Treating chronic constipation early and aggressively not only saves kids from years of accidents, discomfort, and distress but also dramatically shortens the treatment period.


•Bedwetting disturbs children’s sleep.


Many kids with enuresis wake overnight because they’ve soaked through their pull-ups and need to change their PJs and sheets. That scenario obviously disrupts sleep, no small issue. Loads of research links insufficient sleep and sleep disruption, to compromised learning and school performance, behavior problems, stress, anxiety, and other mental health issues.


But even children who sleep through their wetting episodes get shortchanged in the sleep department. It’s just not obvious.


Many parents assume their bedwetting child sleeps more deeply than the average child, but research actually shows the opposite. Several studies have detected more overnight restlessness — that is, less REM sleep — in kids with enuresis compared to children who are dry at night. This is likely because their bladders are going haywire all night.


One study, presented a while back at a meeting of the International Children’s Continence Society (ICCS), directly connected bedwetting with compromised learning.


A pediatric urologist a university in Hong Kong, Dr. Chung Kwong Yeung, monitored 95 enuresis patients, comparing their cognitive function over time with that of 46 children who were dry at night.


Compared to their peers, the children with enuresis scored lower on standardized tests of attention, learning speed, and short-term and long-term memory. However, six months of bedwetting treatment significantly improved all these measures of cognitive function.
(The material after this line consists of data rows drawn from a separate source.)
(** * Alkosto chat front end: intent heuristic, retry client, session storage
      and store

    A shallow embedding of the client logic of the repository, with the
    properties its specification states about it and further properties read
    off the code:

    - [MessageProtocol]: [src/lib/messageProtocol.ts], the keyword heuristic
      that classifies a message, extracts entities and updates the
      conversation context;
    - [ChatService]: [src/lib/chatService.ts], the request wrapper that
      classifies failures and retries with exponential backoff;
    - [Api]: [src/lib/api.ts], the session id and the chat history kept in
      [localStorage];
    - [Health], [AlkostoAPI]: the health probes of both classes and the
      request of [src/lib/api.ts], which does not retry;
    - [MessageProtocolService]: the history the service of
      [src/lib/messageProtocol.ts] keeps of a conversation, and the request
      it formats from it;
    - [RegExp]: the regular expressions of the code, matched by backtracking
      as the language defines it;
    - [ChatStore]: [src/lib/chatStore.ts], the actions of the store and the
      helpers that read a budget, a category and missing criteria from an
      answer.

    Conventions of the embedding.

    - A JavaScript string is a [string]: a sequence of 8-bit code units, read
      as the code units U+0000..U+00FF of a JavaScript string (ASCII and
      Latin-1).  On that range [toLowerCase] is exactly the mapping of
      ECMAScript; code units above U+00FF are outside the model.  The texts
      that the code writes for the user are spelled in UTF-8; where the store
      reads one of them again it looks for digits, commas and words of ASCII
      letters, which occur in the same places in either spelling.
    - An integer-valued JavaScript number is a [Js.number]: an exact integer,
      NaN or an infinity.  The integer is the value of the double as long as
      it is below 2^53 in magnitude; negative zero is not distinguished from
      zero.  The confidence scores, which are decimal fractions, are binary64
      floats ([PrimFloat.float]), as in the running program.
    - [undefined] and absent properties are [None].
    - What a request throws is an [Error], or a value that [analyzeError]
      can print ([ChatService.Thrown]); [fetch] and [response.json()] reject
      with errors only.
    - Time is a clock in milliseconds.  The transport says how long each
      attempt takes; a timer waits its delay when the delay is within the
      32-bit range of a timer, and nothing for certain otherwise
      ([ChatService.delay]). *)

From Stdlib Require Import String Ascii List ZArith NArith Bool Lia.
From Stdlib Require Import PrimFloat FloatClass SpecFloat FloatOps Uint63.
From Stdlib Require Import DecimalString DecimalPos DecimalZ.
From Equations Require Import Equations.
Import ListNotations.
At the time, a pediatric urologist at Harvard Medical School, Dr. Stuart Bower, said: “The findings are important because treatment of bedwetting should help patients achieve more than getting over the stigma of being wet. We now know that treatment can improve cognition and can therefore be expected to improve their school performance, self-image, and their interactions with peers and family members.”


Bottom line: Treat bedwetting now, not later.


Many parents downplay the impact of bedwetting, insisting, “It doesn’t bother my child” or “In our family, we don’t make a big deal over it.”


In my experience, enuresis causes kids far greater distress than their parents recognize, and the blow to a child’s self-esteem is, itself, good reason to begin treatment.


There are so many good reasons to resolve this highly treatable condition. And no good reason to simply keep waiting and hoping.